**EXERCISE INPUTS**
(** One turn of the loop.  [new_kernel] says that uname reports a kernel after
    2.4, where large_read is skipped. *)
Definition do_option (new_kernel : bool) (s : bytes) (len : nat) (o : optstate) : FM optstate :=
  if begins_with s (lit "fsname=") then
    v ← get_string_opt s len (lit "fsname=");
    mret (OptState (opt_flags o) (opt_d o) (Some v) (subtype o) (blkdev o))
  else if begins_with s (lit "subtype=") then
    v ← get_string_opt s len (lit "subtype=");
    mret (OptState (opt_flags o) (opt_d o) (fsname o) (Some v) (blkdev o))
  else if opt_eq s len (lit "blkdev") then
    if negb (uid me =? 0) then fail F_error
    else mret (OptState (opt_flags o) (opt_d o) (fsname o) (subtype o) true)
  else if opt_eq s len (lit "auto_unmount") then
    _ ← set_auto_unmount; mret o
  else if is_ignored s len then mret o
  else
    let skip_option := opt_eq s len (lit "large_read") && new_kernel in
    if negb (uid me =? 0) && negb (user_allow_other conf) && wants_others s len then fail F_error else
    if skip_option then mret o else
    match find_mount_flag s len with
    | Some (on, flag) =>
        mret (OptState (if on then Z.lor (opt_flags o) flag else Z.ldiff (opt_flags o) flag) (opt_d o) (fsname o) (subtype o) (blkdev o))
    | None =>
        if is_passed s len
        then mret (OptState (opt_flags o) (opt_d o ++ take len s ++ [COMMA]) (fsname o) (subtype o) (blkdev o))
        else fail F_exit
    end.

Fixpoint option_loop (fuel : nat) (new_kernel : bool) (s : bytes) (o : optstate) : FM optstate :=
  match fuel, s with
  | S fuel, _ :: _ =>
      let escape_ok := begins_with s (lit "fsname=") || begins_with s (lit "subtype=") in
      let len := opt_len escape_ok s in
      o ← do_option new_kernel s len o;
      option_loop fuel new_kernel (drop (S len) s) o
  | _, _ => mret o
  end.

(** [page_size] is what sysconf(_SC_PAGESIZE) says. *)
Definition mount_notrunc (page_size : Z) (source target type : bytes) (flags : Z) (data : bytes) : FM (option Z) :=
  if page_size - 1 <? Z.of_nat (length data) then mret (Some EINVAL)
  else sys_mount (MountCall source target type flags data).

(** What is printed behind the options. *)
Definition kernel_tail (fd rootmode : Z) : bytes :=
  lit "fd=" ++ signed fd ++ lit ",rootmode=" ++ octal rootmode ++ lit ",user_id=" ++ decimal (uid me).

Definition group_tail : bytes := lit ",group_id=" ++ decimal (gid me).

Definition base_type (blk : bool) : bytes := if blk then lit "fuseblk" else lit "fuse".

(** The result: source, type and the options for mtab. *)
Definition do_mount (page_size : Z) (new_kernel : bool) (mnt : bytes) (rootmode fd : Z) (opts dev : bytes) : FM (bytes * bytes * bytes) :=
  _ ← alloc;
  o ← option_loop (length opts) new_kernel opts opt0;
  mnt_opts ← get_mnt_opts (opt_flags o) (opt_d o);
  let data := opt_d o ++ kernel_tail fd rootmode ++ group_tail in
  _ ← alloc; _ ← alloc;
  let type := base_type (blkdev o) ++ match subtype o with Some t => lit "." ++ t | None => [] end in
  let source := match fsname o with Some f => f | None => default dev (subtype o) end in
  res ← mount_notrunc page_size source mnt type (opt_flags o) data;
  r ← match res, subtype o with
      | Some e, Some t =>
          if e =? ENODEV then
            let type := base_type (blkdev o) in
            let source := match fsname o with
                          | Some f => if blkdev o then source else t ++ lit "#" ++ f
                          | None => type
                          end in
            res ← mount_notrunc page_size source mnt type (opt_flags o) data;
            mret (res, source, type)
          else mret (res, source, type)
      | _, _ => mret (res, source, type)
      end;
  let '(res, source, type) := r in
  res ← match res with
        | Some e => if e =? EINVAL then mount_notrunc page_size source mnt type (opt_flags o) (opt_d o ++ kernel_tail fd rootmode)
                    else mret res
        | None => mret res
        end;
  match res with
  | Some _ => fail F_error
  | None => mret (source, type, mnt_opts)
  end.
End Fusermount.
(** * Incremental Shopify sync engine: fetch client, watermark store,
      upsert engine and orchestrator

    A shallow embedding of [scripts/shopify_api.py], [scripts/database.py],
    [scripts/sync.py] and [scripts/main.py], and the properties of the
    incremental sync engine stated in the design document.

    Conventions of the embedding.
    - Python exceptions are values of [exn]; a computation that may raise
      returns a [pyres].  Code that also talks to the network or the store
      runs in the state monad [M] over an explicit state.
    - The remote API is a script: the list of outcomes the HTTP session
      will produce, in the order the requests are made.  Every request and
      every [time.sleep] is appended to a trace.
    - The SQLite file is a record of tables, each a finite map from the
      INTEGER PRIMARY KEY to the row.  A connection works on a private copy
      that [commit] publishes; a connection dropped by an exception
      publishes nothing.
    - Remote records are typed value objects with optional fields; the
      [raw_json] column holds the record itself.
    - Library functions whose grammar is not part of this repository
      ([datetime.fromisoformat], [float] on strings, the host's time zone,
      the shop name from the environment) are the fields of the class
      [Runtime]; every general theorem holds for every instance. *)

From Stdlib Require Import ZArith String Ascii List Lia Bool PrimFloat Uint63.
From stdpp Require Import base option gmap strings list fin_maps.
Import ListNotations.

Open Scope string_scope.
Open Scope Z_scope.

(* ===================================================================== *)
(** ** Python results and exceptions *)
(* ===================================================================== *)

(** The exception classes the modelled code can meet.  [Timeout],
    [ConnectionError] and [HTTPError] are the subclasses of
    [requests.exceptions.RequestException] that the session and
    [raise_for_status] raise.  [ScriptExhausted] is not a Python exception:
    it marks a run that asked the scripted API for more outcomes than the
    script holds. *)
Inductive exn : Type :=
  | KeyError
  | TypeError
  | ValueError
  | IndexError
  | RuntimeError
  | IntegrityError
  | InterfaceError
  | OverflowError
  | JSONDecodeError
  | Timeout
  | ConnectionError
  | HTTPError
  | ScriptExhausted.

Definition is_request_exception (e : exn) : bool :=
  match e with
  | Timeout | ConnectionError | HTTPError => true
  | _ => false
  end.

Inductive pyres (A : Type) : Type :=
  | Ok (a : A)
  | Raise (e : exn).
Arguments Ok {A} a.
Arguments Raise {A} e.

Definition pbind {A B} (r : pyres A) (k : A -> pyres B) : pyres B :=
  match r with
  | Ok a => k a
  | Raise e => Raise e
  end.

Declare Scope py_scope.
Delimit Scope py_scope with py.
Notation "x <~ r ;; k" := (pbind r (fun x => k))
  (at level 100, r at next level, right associativity) : py_scope.

(** [for x in l: body], threading the loop's variables [s]; an exception
    raised by the body leaves the loop. *)
Fixpoint for_each {A S} (body : A -> S -> pyres S) (l : list A) (s : S)
  : pyres S :=
  match l with
  | [] => Ok s
  | x :: l' => pbind (body x s) (for_each body l')
  end.

(** The state monad with exceptions: the state survives a raise. *)
Definition M (S A : Type) : Type := S -> pyres A * S.

Definition ret {S A} (a : A) : M S A := fun s => (Ok a, s).
Definition raise {S A} (e : exn) : M S A := fun s => (Raise e, s).
Definition bind {S A B} (m : M S A) (k : A -> M S B) : M S B :=
  fun s =>
    match m s with
    | (Ok a, s') => k a s'
    | (Raise e, s') => (Raise e, s')
    end.
Definition lift {S A} (r : pyres A) : M S A := fun s => (r, s).
Definition gets {S A} (f : S -> A) : M S A := fun s => (Ok (f s), s).
Definition modify {S} (f : S -> S) : M S unit := fun s => (Ok tt, f s).

(** [try: m  except requests.exceptions.RequestException: handler]. *)
Definition except_request_exception {S A} (m : M S A) (handler : exn -> M S A)
  : M S A :=
  fun s =>
    match m s with
    | (Raise e, s') =>
        if is_request_exception e then handler e s' else (Raise e, s')
    | r => r
    end.

(** Run a computation over a part of the state. *)
Definition zoom {S T A} (get : S -> T) (set : T -> S -> S) (m : M T A)
  : M S A :=
  fun s => let '(r, t) := m (get s) in (r, set t s).

Declare Scope m_scope.
Delimit Scope m_scope with m.
Notation "x <- m ;; k" := (bind m (fun x => k))
  (at level 100, m at next level, right associativity) : m_scope.
Notation "m ;; k" := (bind m (fun _ => k))
  (at level 100, right associativity) : m_scope.

(* ===================================================================== *)
(** ** Python strings *)
(* ===================================================================== *)

(** [s.split(sep)] for a one-character separator. *)
Fixpoint split (sep : ascii) (s : string) : list string :=
  match s with
  | EmptyString => [EmptyString]
  | String c s' =>
      if Ascii.eqb c sep then EmptyString :: split sep s'
      else match split sep s' with
           | [] => [String c EmptyString]
           | w :: ws => String c w :: ws
           end
  end.

Fixpoint lstrip (p : ascii -> bool) (s : string) : string :=
  match s with
  | EmptyString => EmptyString
  | String c s' => if p c then lstrip p s' else s
  end.

Fixpoint rstrip (p : ascii -> bool) (s : string) : string :=
  match s with
  | EmptyString => EmptyString
  | String c s' =>
      match rstrip p s' with
      | EmptyString => if p c then EmptyString else String c EmptyString
      | r => String c r
      end
  end.

(** [str.isspace] on the code points a header or a JSON string of this API
    can hold (0..255): tab to carriage return, the four separators
    0x1c..0x1f, space, NEL and no-break space. *)
Definition is_space (c : ascii) : bool :=
  let n := Z.of_nat (nat_of_ascii c) in
  ((9 <=? n) && (n <=? 13)) || ((28 <=? n) && (n <=? 32))
  || (n =? 133) || (n =? 160).

(** [s.strip()] and [s.strip(ch)]. *)
Definition strip (s : string) : string := rstrip is_space (lstrip is_space s).
Definition strip_char (ch : ascii) (s : string) : string :=
  rstrip (Ascii.eqb ch) (lstrip (Ascii.eqb ch) s).

(** The double quote character. *)
Definition dquote : ascii := "034"%char.

(** [s.find(ch)]: the first index of [ch], or -1. *)
Fixpoint find (ch : ascii) (s : string) : Z :=
  match s with
  | EmptyString => -1
  | String c s' =>
      if Ascii.eqb c ch then 0
      else let i := find ch s' in if i <? 0 then -1 else i + 1
  end.

Definition len (s : string) : Z := Z.of_nat (String.length s).

(** A slice bound as Python normalises it: negative bounds count from the
    end, and the result is clamped to [0, len]. *)
Definition slice_bound (n i : Z) : Z :=
  let j := if i <? 0 then i + n else i in
  Z.max 0 (Z.min n j).

(** [s[a:b]]. *)
Definition slice (s : string) (a b : Z) : string :=
  let n := len s in
  let a' := slice_bound n a in
  let b' := slice_bound n b in
  substring (Z.to_nat a') (Z.to_nat (b' - a')) s.

Definition is_digit (c : ascii) : bool :=
  let n := nat_of_ascii c in (48 <=? n)%nat && (n <=? 57)%nat.

Definition digit_value (c : ascii) : Z := Z.of_nat (nat_of_ascii c) - 48.

(** The digit part of an integer literal: decimal digits, single
    underscores allowed between two digits. *)
Fixpoint int_digits (acc : Z) (after_digit : bool) (s : string) : option Z :=
  match s with
  | EmptyString => if after_digit then Some acc else None
  | String c s' =>
      if is_digit c then int_digits (10 * acc + digit_value c) true s'
      else if Ascii.eqb c "_" && after_digit then int_digits acc false s'
      else None
  end.

(** [int(s)] on a string: surrounding whitespace, an optional sign, digits.
    [None] is [ValueError]. *)
Definition int_of_str (s : string) : option Z :=
  match strip s with
  | String "-" d => option_map Z.opp (int_digits 0 false d)
  | String "+" d => int_digits 0 false d
  | d => int_digits 0 false d
  end.

Definition lower_char (c : ascii) : ascii :=
  let n := nat_of_ascii c in
  if (65 <=? n)%nat && (n <=? 90)%nat then ascii_of_nat (n + 32) else c.

Fixpoint lower (s : string) : string :=
  match s with
  | EmptyString => EmptyString
  | String c s' => String (lower_char c) (lower s')
  end.

(** Truthiness of an optional string: [None] and [""] are falsy. *)
Definition truthy (o : option string) : option string :=
  match o with
  | Some EmptyString => None
  | _ => o
  end.

(** [s.replace(ch, t)]: every occurrence of the character is replaced. *)
Fixpoint replace (ch : ascii) (t : string) (s : string) : string :=
  match s with
  | EmptyString => EmptyString
  | String c s' =>
      if Ascii.eqb c ch then t ++ replace ch t s'
      else String c (replace ch t s')
  end.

**TASK TO COMPLETE**
Taking the entries above, print exactly the lines starting at the line with "else if begins_with" and ending at the line with "if is_passed s len", both included.

**TASK RESPONSE**
  else if begins_with s (lit "subtype=") then
    v ← get_string_opt s len (lit "subtype=");
    mret (OptState (opt_flags o) (opt_d o) (fsname o) (Some v) (blkdev o))
  else if opt_eq s len (lit "blkdev") then
    if negb (uid me =? 0) then fail F_error
    else mret (OptState (opt_flags o) (opt_d o) (fsname o) (subtype o) true)
  else if opt_eq s len (lit "auto_unmount") then
    _ ← set_auto_unmount; mret o
  else if is_ignored s len then mret o
  else
    let skip_option := opt_eq s len (lit "large_read") && new_kernel in
    if negb (uid me =? 0) && negb (user_allow_other conf) && wants_others s len then fail F_error else
    if skip_option then mret o else
    match find_mount_flag s len with
    | Some (on, flag) =>
        mret (OptState (if on then Z.lor (opt_flags o) flag else Z.ldiff (opt_flags o) flag) (opt_d o) (fsname o) (subtype o) (blkdev o))
    | None =>
        if is_passed s len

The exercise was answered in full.